▶ _What the task asks_
Of all the lines below, output only those starting at the one with "assert (A3 : ((16777216" and ending at the one with "change (inject_Z 0) with 0%Q.", both ends included, exactly as written.

Data for this task: Begin

Lemma ReplaceAll_dots (s : string) :
  strings.ReplaceAll s "." "_" = dots_to_underscores s.
Proof.
  unfold strings.ReplaceAll.
  induction s as [|c s IH]; [reflexivity |].
  change (strings.replace_scan 0 (String c s) "." "_")
    with (if (if Ascii.eqb "." c then true else false)
          then String "_" (strings.replace_scan 0 s "." "_")
          else String c (strings.replace_scan 0 s "." "_")).
  change (dots_to_underscores (String c s))
    with (String (if Ascii.eqb "." c then "_"%char else c) (dots_to_underscores s)).
  rewrite IH. now destruct (Ascii.eqb "." c).
Qed.

(** The unique name [":" ++ s] is sanitized to [s] with its dots replaced. *)
Lemma sanitize_unique_name (s : string) :
  sanitize (String ":" s) = dots_to_underscores s.
Proof. unfold sanitize. simpl. apply ReplaceAll_dots. Qed.

(** A sender without ["/"] has none after sanitization either. *)
Lemma dots_to_underscores_no_slash (s : string) :
  no_slash s = true -> no_slash (dots_to_underscores s) = true.
Proof.
  induction s as [|c s IH]; [reflexivity |].
  cbn [no_slash dots_to_underscores]. intros H.
  apply andb_prop in H as [Hc Hs]. rewrite (IH Hs), andb_true_r.
  destruct (Ascii.eqb "." c); [reflexivity | exact Hc].
Qed.

Lemma sanitize_no_slash (sender : string) :
  no_slash sender = true -> no_slash (sanitize sender) = true.
Proof.
  intros H. unfold sanitize. rewrite ReplaceAll_dots.
  apply dots_to_underscores_no_slash.
  unfold strings.CutPrefix. destruct (strings.HasPrefix sender ":"); [| exact H].
  destruct sender as [|c s]; [reflexivity |].
  cbn [fst String.length strings.drop]. cbn [no_slash] in H.
  now apply andb_prop in H as [_ H].
Qed.

(** ** Running the monad *)

(** Unfolds the combinators of [M] in the goal. *)
Ltac run_M :=
  cbv [mbind M_bind mret M_ret seq pure tell ask go try catch throw panic
       Println os_Exit select_forever defer
       result trace spawned g_outcome g_trace];
  cbn [app].

(** The messages of the exceptions the program throws. *)
Lemma msg_send_response (e : error) :
  what (fmtException "can not send response: %v" [e]) tt = "can not send response: " +:+ e.
Proof. unfold fmtException, newException. simpl. now rewrite append_empty_r. Qed.

Lemma msg_can_not_find (prog : string) (e : error) :
  what (fmtException "can not find %s: %v" [prog; e]) tt
  = "can not find " +:+ prog +:+ ": " +:+ e.
Proof. unfold fmtException, newException. simpl. now rewrite append_empty_r. Qed.

Lemma msg_xdg_open (e : error) :
  what (fmtException "xdg-open-dispatch: %v" [e]) tt = "xdg-open-dispatch: " +:+ e.
Proof. unfold fmtException, newException. simpl. now rewrite append_empty_r. Qed.

(** ** The path of a request *)

(** C2. With [options["handle_token"] = "abc"] and the sender [":1.7"],
    [OpenFile] returns the path
    [/org/freedesktop/portal/desktop/request/1_7/abc], whatever the world
    answers later; the sender [":1.42"] is sanitized to ["1_42"], and in
    general a sender [":" ++ s] to [s] with every ["."] replaced by ["_"]. *)
Theorem OpenFile_returns_request_path
    (p : FileChooser.t) (parent title : string) (options : kv) (tok : Variant) (w : World) :
  options !! "handle_token" = Some tok ->
  Value tok = Some (Dstring "abc") ->
  result (FileChooser.OpenFile p ":1.7" parent title options w)
    = Ret ("/org/freedesktop/portal/desktop/request/1_7/abc", None)
  /\ sanitize ":1.42" = "1_42"
  /\ (forall s, sanitize (String ":" s) = dots_to_underscores s).
Proof.
  intros Hlook Hval. split; [| split; [reflexivity | apply sanitize_unique_name]].
  unfold FileChooser.OpenFile, map_index. rewrite Hlook, Hval.
  unfold assert_string. run_M. reflexivity.
Qed.

Lemma OpenFile_returns_request_path_witness :
  result (FileChooser.OpenFile (FileChooser.mk (mkPortal (mkConn 0))) ":1.7" "" "Open"
            {[ "handle_token" := MakeVariant (Dstring "abc") ]} (good_world ""))
    = Ret ("/org/freedesktop/portal/desktop/request/1_7/abc", None)
  /\ sanitize ":1.42" = "1_42"
  /\ (forall s, sanitize (String ":" s) = dots_to_underscores s).
Proof.
  apply (OpenFile_returns_request_path _ _ _ _ (MakeVariant (Dstring "abc")));
    reflexivity.
Defined.
Lemma f32_div_good a sy my ey :
  good a -> good (f32_div a (S754_finite sy my ey)).
Proof.
  intros [Hv Hn]. destruct a as [s | s | | s m e]; try discriminate Hn.
  - split; reflexivity.
  - split; reflexivity.
  - assert (Hb : (0 < inject_Z (Zpos my) * pow2 ey)%Q).
    { apply Qmul_pos_pos; [apply inject_Z_pos; lia | apply pow2_pos]. }
    pose proof (f32_div_rounded s m e sy my ey _ (Qdiv_witness _ _ Hb)) as H.
    split; [eapply rounded_valid | eapply rounded_not_nan]; exact H.
Qed.

(** Truncation of a positive finite float lies where its value lies. *)
Lemma int_of_f32_bounds m e lo hi :
  0 <= lo -> hi <= INT_MAX + 1 ->
  (inject_Z lo <= inject_Z (Zpos m) * pow2 e)%Q ->
  (inject_Z (Zpos m) * pow2 e < inject_Z hi)%Q ->
  lo <= int_of_f32 (S754_finite false m e) < hi.
Proof.
  intros Hlo Hhi H1 H2.
  set (v := (inject_Z (Zpos m) * pow2 e)%Q) in *.
  pose proof (Qfloor_le v) as F1. pose proof (Qlt_floor v) as F2.
  rewrite inject_Z_plus in F2. change (inject_Z 1) with 1%Q in F2.
  assert (A : lo <= Qfloor v).
  { assert (inject_Z lo < inject_Z (Qfloor v + 1))%Q
      by (rewrite inject_Z_plus; change (inject_Z 1) with 1%Q; lra).
    rewrite <- Zlt_Qlt in H. lia. }
  assert (B : Qfloor v < hi).
  { assert (inject_Z (Qfloor v) < inject_Z hi)%Q by lra.
    rewrite <- Zlt_Qlt in H. exact H. }
  rewrite (int_of_f32_floor m e (Qfloor v)); [lia | lia | exact F1 | exact F2].
Qed.

(** [(int) ((float) w * s)] for a scale within the clamp bounds. *)
Lemma scaled_dim_bounds w s :
  10 <= w <= 2 ^ 24 -> in_scale_range s ->
  1 <= int_of_f32 (f32_mul (f32_of_int w) s) <= 5 * w + 5.
Proof.
  intros Hw (Hvs & Hps & Hlo & Hhi).
  destruct s as [| | | [] ms es]; try discriminate Hps.
  destruct (f32_of_int_exact w ltac:(lia)) as (mw & ew & Ew & Vw & Hvw).
  rewrite Ew.
  pose proof (f32_mul_rounded false mw ew false ms es Hvw Hvs) as H.
  cbn [xorb] in H.
  apply (rounded_Qeq _ _ _ _ (inject_Z w * (inject_Z (Zpos ms) * pow2 es))%Q) in H;
    [|rewrite Vw; reflexivity].
  rewrite F2Q_pos_finite in Hlo, Hhi.
  set (S := (inject_Z (Zpos ms) * pow2 es)%Q) in *.
  assert (W1 : (10 <= inject_Z w)%Q)
    by (change 10%Q with (inject_Z 10); rewrite <- Zle_Qle; lia).
  assert (W2 : (inject_Z w <= inject_Z (2 ^ 24))%Q) by (rewrite <- Zle_Qle; lia).
  change (inject_Z (2 ^ 24)) with (16777216 # 1)%Q in W2.
  assert (L1 : ((13421773 # 134217728) <= S)%Q).
  { assert (F2Q f32_0_1 == 13421773 # 134217728)%Q by (vm_compute; reflexivity). lra. }
  assert (L2 : (S <= 5)%Q).
  { assert (F2Q f32_5_0 == 5)%Q by (vm_compute; reflexivity). lra. }
  assert (V1 : (1 <= inject_Z w * S)%Q).
  { assert (0 <= (inject_Z w - 10) * (S - (13421773 # 134217728)))%Q
      by (apply Qmult_le_0_compat; lra). lra. }
  assert (V2 : (inject_Z w * S <= 5 * inject_Z w)%Q).
  { assert (0 <= inject_Z w * (5 - S))%Q by (apply Qmult_le_0_compat; lra). lra. }
  destruct (rounded_relative f32_prec f32_emax f32_prec_pos false _ _ H)
    as (m & e & Hf & _ & Hrel).
  - assert (pow2 (emin f32_prec f32_emax + f32_prec - 1) <= 1)%Q by (vm_compute; discriminate).
    lra.
  - change (inject_Z (2 ^ f32_prec)) with (16777216 # 1)%Q.
    assert ((16777216 # 1) * pow2 f32_emax
             == 5708990770823839524233143877797980545530986496 # 1)%Q
      by (vm_compute; reflexivity).
    lra.
  - rewrite Hf.
    pose proof (rounded_ge_pow2 f32_prec f32_emax f32_prec_pos false _ _ 0 H
                  ltac:(vm_compute; discriminate)
                  ltac:(change (pow2 0) with 1%Q; exact V1)) as Hge.
    rewrite Hf in Hge. change (pow2 0) with 1%Q in Hge.
    change (inject_Z (2 ^ f32_prec)) with (16777216 # 1)%Q in Hrel.
    assert (B : 1 <= int_of_f32 (S754_finite false m e) < 5 * w + 6).
    { apply int_of_f32_bounds; [lia | unfold INT_MAX; lia | exact Hge |].
      rewrite inject_Z_plus, inject_Z_mult.
      change (inject_Z 5) with 5%Q. change (inject_Z 6) with 6%Q. lra. }
    lia.
Qed.

(** An [int] between [2^24] and 429496720 converts to a float between
    [2^24] and 429496704, the largest float whose product with [5.0f] is
    below [2^31]. *)
Lemma f32_of_int_large w :
  2 ^ 24 < w <= 429496720 ->
  exists m e, f32_of_int w = S754_finite false m e
              /\ valid32 (S754_finite false m e)
              /\ (16777216 # 1 <= inject_Z (Zpos m) * pow2 e)%Q
              /\ (inject_Z (Zpos m) * pow2 e <= 429496704 # 1)%Q.
Proof.
  intros Hw.
  destruct (Z.eq_dec w 429496720) as [-> | Hne].
  { exists 13421772%positive, 5. split; [vm_compute; reflexivity|].
    split; [reflexivity|]. split; vm_compute; discriminate. }
  destruct (f32_of_int_pos_finite w ltac:(unfold INT_MAX; lia)) as (m & e & Ef & Vf).
  exists m, e. split; [exact Ef|]. split; [exact Vf|].
  destruct w as [|p|p]; try lia.
  pose proof (f32_of_int_rounded p) as H.
  assert (W1 : (16777216 # 1 <= inject_Z (Zpos p))%Q)
    by (change (16777216 # 1)%Q with (inject_Z 16777216); rewrite <- Zle_Qle; lia).
  assert (W2 : (inject_Z (Zpos p) <= 429496719 # 1)%Q)
    by (change (429496719 # 1)%Q with (inject_Z 429496719); rewrite <- Zle_Qle; lia).
  split.
  - pose proof (rounded_ge_pow2 f32_prec f32_emax f32_prec_pos false _ _ 24 H
                  ltac:(vm_compute; discriminate)) as Hge.
    rewrite Ef in Hge. change (pow2 24) with (16777216 # 1)%Q in Hge. apply Hge. exact W1.
  - destruct H as (mr & e' & He' & Hmr & Hlo & Hhi & HN & Hv0 & Hval & Hhas).
    rewrite Ef in Hhas. cbn [has_value] in Hhas. destruct Hhas as [_ Hhas].
    rewrite <- Hhas.
    assert (He5 : e' <= 5).
    { destruct HN as [HN | HN]; [|rewrite HN; vm_compute; discriminate].
      destruct (Z_le_gt_dec e' 5) as [|Hgt]; [assumption|exfalso].
      assert (H1 : (pow2 29 <= pow2 (f32_prec - 1 + e'))%Q)
        by (apply pow2_le; unfold f32_prec; lia).
      change (pow2 29) with (536870912 # 1)%Q in H1. lra. }
    destruct (Z.eq_dec e' 5) as [-> | Hn5].
    + change (pow2 5) with (32 # 1)%Q in *.
      assert (Hz : mr * 32 <= Zpos p + 16).
      { rewrite Zle_Qle, inject_Z_mult, inject_Z_plus.
        change (inject_Z 32) with (32 # 1)%Q. change (inject_Z 16) with (16 # 1)%Q. lra. }
      assert (Hm : mr * 32 <= 429496704) by lia.
      rewrite Zle_Qle, inject_Z_mult in Hm.
      change (inject_Z 32) with (32 # 1)%Q in Hm.
      change (inject_Z 429496704) with (429496704 # 1)%Q in Hm. exact Hm.
    + assert (H4 : (pow2 e' <= pow2 4)%Q) by (apply pow2_le; lia).
      change (pow2 4) with (16 # 1)%Q in H4.
      pose proof (pow2_pos e') as Hu.
      assert (Hq : (inject_Z mr <= 16777216 # 1)%Q).
      { change (16777216 # 1)%Q with (inject_Z (2 ^ f32_prec)). rewrite <- Zle_Qle. lia. }
      assert (Hq0 : (0 <= inject_Z mr)%Q)
        by (change 0%Q with (inject_Z 0); rewrite <- Zle_Qle; lia).
      assert (0 <= ((16777216 # 1) - inject_Z mr) * pow2 e')%Q
        by (apply Qmult_le_0_compat; lra).
      assert (0 <= (16777216 # 1) * ((16 # 1) - pow2 e'))%Q
        by (apply Qmult_le_0_compat; lra).
      lra.
Qed.

(** [(int) ((float) w * s)] for a scale within the clamp bounds is positive
    and fits an [int], for every [w] from 10 to 429496720. *)
Lemma scaled_dim_positive w s :
  10 <= w <= 429496720 -> in_scale_range s ->
  1 <= int_of_f32 (f32_mul (f32_of_int w) s) <= INT_MAX.
Proof.
  intros Hw Hs.
  destruct (Z_le_gt_dec w (2 ^ 24)) as [Hsmall | Hbig].
  { pose proof (scaled_dim_bounds w s ltac:(lia) Hs). unfold INT_MAX. lia. }
  destruct Hs as (Hvs & Hps & Hlo & Hhi).
  destruct s as [| | | [] ms es]; try discriminate Hps.
  destruct (f32_of_int_large w ltac:(lia)) as (mw & ew & Ew & Hvw & W1 & W2).
  rewrite Ew.
  pose proof (f32_mul_rounded false mw ew false ms es Hvw Hvs) as H.
  cbn [xorb] in H.
  rewrite F2Q_pos_finite in Hlo, Hhi.
  set (V := (inject_Z (Zpos mw) * pow2 ew)%Q) in *.
  set (S := (inject_Z (Zpos ms) * pow2 es)%Q) in *.
  assert (L1 : ((13421773 # 134217728) <= S)%Q).
  { assert (F2Q f32_0_1 == 13421773 # 134217728)%Q by (vm_compute; reflexivity). lra. }
  assert (L2 : (S <= 5)%Q).
  { assert (F2Q f32_5_0 == 5)%Q by (vm_compute; reflexivity). lra. }
  assert (V1 : (1 <= V * S)%Q).
  { assert (0 <= (V - (16777216 # 1)) * (S - (13421773 # 134217728)))%Q
      by (apply Qmult_le_0_compat; lra). lra. }
  assert (V2 : (V * S <= 2147483520 # 1)%Q).
  { assert (0 <= V * (5 - S))%Q by (apply Qmult_le_0_compat; lra). lra. }
  destruct (rounded_relative f32_prec f32_emax f32_prec_pos false _ _ H)
    as (m & e & Hf & _ & Hrel).
  - assert (pow2 (emin f32_prec f32_emax + f32_prec - 1) <= 1)%Q by (vm_compute; discriminate).
    lra.
  - change (inject_Z (2 ^ f32_prec)) with (16777216 # 1)%Q.
    assert ((16777216 # 1) * pow2 f32_emax
             == 5708990770823839524233143877797980545530986496 # 1)%Q
      by (vm_compute; reflexivity).
    lra.
  - rewrite Hf.
    pose proof (rounded_ge_pow2 f32_prec f32_emax f32_prec_pos false _ _ 0 H
                  ltac:(vm_compute; discriminate)
                  ltac:(change (pow2 0) with 1%Q; exact V1)) as Hge.
    rewrite Hf in Hge. change (pow2 0) with 1%Q in Hge.
    change (inject_Z (2 ^ f32_prec)) with (16777216 # 1)%Q in Hrel.
    assert (B : 1 <= int_of_f32 (S754_finite false m e) < INT_MAX + 1).
    { apply int_of_f32_bounds; [lia | lia | exact Hge |].
      change (inject_Z (INT_MAX + 1)) with (2147483648 # 1)%Q. lra. }
    lia.
Qed.

(** The source column the resampler reads stays inside the source row, for
    a source of at most [2^24] and a target of at most [2^23] columns. *)
Lemma sampled_coord_bounds sw nw x :
  0 < sw <= 2 ^ 24 -> 0 < nw <= 2 ^ 23 -> 0 <= x < nw ->
  0 <= int_of_f32 (f32_mul (f32_of_int x) (f32_div (f32_of_int sw) (f32_of_int nw)))
    <= sw - 1.
Proof.
  intros Hsw Hnw Hx.
  destruct (f32_of_int_exact sw ltac:(lia)) as (ms & es & Es & Vs & Hvs).
  destruct (f32_of_int_exact nw ltac:(lia)) as (mn & en & En & Vn & Hvn).
  rewrite Es, En.
  assert (QN : (0 < inject_Z nw)%Q) by (apply inject_Z_pos; lia).
  assert (QS : (1 <= inject_Z sw)%Q)
    by (change 1%Q with (inject_Z 1); rewrite <- Zle_Qle; lia).
  assert (QS' : (inject_Z sw <= 16777216 # 1)%Q)
    by (change (16777216 # 1)%Q with (inject_Z (2 ^ 24)); rewrite <- Zle_Qle; lia).
  assert (QN1 : (1 <= inject_Z nw)%Q)
    by (change 1%Q with (inject_Z 1); rewrite <- Zle_Qle; lia).
  assert (QN' : (inject_Z nw <= 8388608 # 1)%Q)
    by (change (8388608 # 1)%Q with (inject_Z (2 ^ 23)); rewrite <- Zle_Qle; lia).
  set (v := (inject_Z sw / inject_Z nw)%Q).
  assert (Hv : (v * inject_Z nw == inject_Z sw)%Q) by (apply Qdiv_witness; exact QN).
  assert (Hdiv : rounded f32_prec f32_emax false v
                   (f32_div (S754_finite false ms es) (S754_finite false mn en))).
  { apply (f32_div_rounded false ms es false mn en). rewrite Vs, Vn. exact Hv. }
  (* the ratio *)
  assert (V1 : ((1 # 8388608) <= v)%Q).
  { assert (0 <= v * ((8388608 # 1) - inject_Z nw))%Q.
    { apply Qmult_le_0_compat; [|lra].
      apply (Qmul_cancel_le _ _ (inject_Z nw) QN). lra. }
    lra. }
  assert (V2 : (v <= 16777216 # 1)%Q).
  { assert (0 <= v * (inject_Z nw - 1))%Q.
    { apply Qmult_le_0_compat; [|lra].
      apply (Qmul_cancel_le _ _ (inject_Z nw) QN). lra. }
    lra. }
  destruct (rounded_relative f32_prec f32_emax f32_prec_pos false _ _ Hdiv)
    as (mr & er & Hr & Hr1 & Hr2).
  { assert (pow2 (emin f32_prec f32_emax + f32_prec - 1) <= 1 # 8388608)%Q
      by (vm_compute; discriminate).
    lra. }
  { change (inject_Z (2 ^ f32_prec)) with (16777216 # 1)%Q.
    assert ((16777216 # 1) * pow2 f32_emax
             == 5708990770823839524233143877797980545530986496 # 1)%Q
      by (vm_compute; reflexivity).
    lra. }
  rewrite Hr.
  assert (Vr : valid32 (S754_finite false mr er)).
  { unfold valid32. rewrite <- Hr. eapply rounded_valid; exact Hdiv. }
  change (inject_Z (2 ^ f32_prec)) with (16777216 # 1)%Q in Hr1, Hr2.
  set (R := (inject_Z (Zpos mr) * pow2 er)%Q) in *.
  destruct (Z.eq_dec x 0) as [-> | Hx0].
  { change (f32_mul (f32_of_int 0) (S754_finite false mr er)) with (S754_zero false).
    cbn. lia. }
  destruct (f32_of_int_exact x ltac:(lia)) as (mx & ex & Ex & Vx & Hvx).
  rewrite Ex.
  pose proof (f32_mul_rounded false mx ex false mr er Hvx Vr) as Hmul.
  cbn [xorb] in Hmul.
  apply (rounded_Qeq _ _ _ _ (inject_Z x * R)%Q) in Hmul; [|rewrite Vx; reflexivity].
  assert (QX : (1 <= inject_Z x)%Q)
    by (change 1%Q with (inject_Z 1); rewrite <- Zle_Qle; lia).
  assert (QX' : (inject_Z x <= inject_Z nw - 1)%Q).
  { assert (inject_Z (x + 1) <= inject_Z nw)%Q by (rewrite <- Zle_Qle; lia).
    rewrite inject_Z_plus in H. change (inject_Z 1) with 1%Q in H. lra. }
  assert (R1 : ((1 # 16777216) <= R)%Q) by lra.
  assert (R2 : (R <= 16777217 # 1)%Q) by lra.
  assert (P1 : ((1 # 16777216) <= inject_Z x * R)%Q).
  { assert (0 <= (inject_Z x - 1) * R)%Q by (apply Qmult_le_0_compat; lra). lra. }
  assert (P2 : (inject_Z x * R <= (8388608 # 1) * (16777217 # 1))%Q).
  { assert (0 <= ((8388608 # 1) - inject_Z x) * R)%Q by (apply Qmult_le_0_compat; lra).
    lra. }
  destruct (rounded_relative f32_prec f32_emax f32_prec_pos false _ _ Hmul)
    as (mp & ep & Hp & _ & Hp2).
  { assert (pow2 (emin f32_prec f32_emax + f32_prec - 1) <= 1 # 16777216)%Q
      by (vm_compute; discriminate).
    lra. }
  { change (inject_Z (2 ^ f32_prec)) with (16777216 # 1)%Q.
    assert ((16777216 # 1) * pow2 f32_emax
             == 5708990770823839524233143877797980545530986496 # 1)%Q
      by (vm_compute; reflexivity).
    lra. }
  rewrite Hp.
  change (inject_Z (2 ^ f32_prec)) with (16777216 # 1)%Q in Hp2.
  set (F := (inject_Z (Zpos mp) * pow2 ep)%Q) in *.
  assert (HF : (F < inject_Z sw)%Q).
  { (* E^2 F N <= (E+1)^2 X S and (E+1)^2 (N-1) < E^2 N *)
    set (X := inject_Z x) in *. set (N := inject_Z nw) in *. set (S := inject_Z sw) in *.
    assert (A1 : ((16777216 # 1) * (16777216 # 1) * F
                  <= (16777217 # 1) * (16777217 # 1) * (X * v))%Q).
    { assert (0 <= X * ((16777217 # 1) * v - (16777216 # 1) * R))%Q
        by (apply Qmult_le_0_compat; lra).
      lra. }
    assert (A2 : (X * v * N == X * S)%Q) by (rewrite <- Hv; ring).
    assert (A3 : ((16777216 # 1) * (16777216 # 1) * (F * N)
                  <= (16777217 # 1) * (16777217 # 1) * (X * S))%Q).
    { assert (0 <= ((16777217 # 1) * (16777217 # 1) * (X * v)
                    - (16777216 # 1) * (16777216 # 1) * F) * N)%Q
        by (apply Qmult_le_0_compat; lra).
      lra. }
    assert (A4 : (X * S <= (N - 1) * S)%Q).
    { assert (0 <= (N - 1 - X) * S)%Q by (apply Qmult_le_0_compat; lra). lra. }
    assert (A5 : ((16777217 # 1) * (16777217 # 1) * ((N - 1) * S)
                  < (16777216 # 1) * (16777216 # 1) * (N * S))%Q).
    { assert (0 <= ((8388608 # 1) - N) * S)%Q by (apply Qmult_le_0_compat; lra).
      lra. }
    apply (Qmul_cancel_lt _ _ N QN). lra. }
  assert (B : 0 <= int_of_f32 (S754_finite false mp ep) < sw).
  { apply int_of_f32_bounds; [lia | unfold INT_MAX; lia | | exact HF].
    change (inject_Z 0) with 0%Q.
    apply Qlt_le_weak, Qmul_pos_pos; [apply inject_Z_pos; lia | apply pow2_pos]. }
  lia.
Qed.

Data for this task: End

▶ _Exercise response_
    assert (A3 : ((16777216 # 1) * (16777216 # 1) * (F * N)
                  <= (16777217 # 1) * (16777217 # 1) * (X * S))%Q).
    { assert (0 <= ((16777217 # 1) * (16777217 # 1) * (X * v)
                    - (16777216 # 1) * (16777216 # 1) * F) * N)%Q
        by (apply Qmult_le_0_compat; lra).
      lra. }
    assert (A4 : (X * S <= (N - 1) * S)%Q).
    { assert (0 <= (N - 1 - X) * S)%Q by (apply Qmult_le_0_compat; lra). lra. }
    assert (A5 : ((16777217 # 1) * (16777217 # 1) * ((N - 1) * S)
                  < (16777216 # 1) * (16777216 # 1) * (N * S))%Q).
    { assert (0 <= ((8388608 # 1) - N) * S)%Q by (apply Qmult_le_0_compat; lra).
      lra. }
    apply (Qmul_cancel_lt _ _ N QN). lra. }
  assert (B : 0 <= int_of_f32 (S754_finite false mp ep) < sw).
  { apply int_of_f32_bounds; [lia | unfold INT_MAX; lia | | exact HF].
    change (inject_Z 0) with 0%Q.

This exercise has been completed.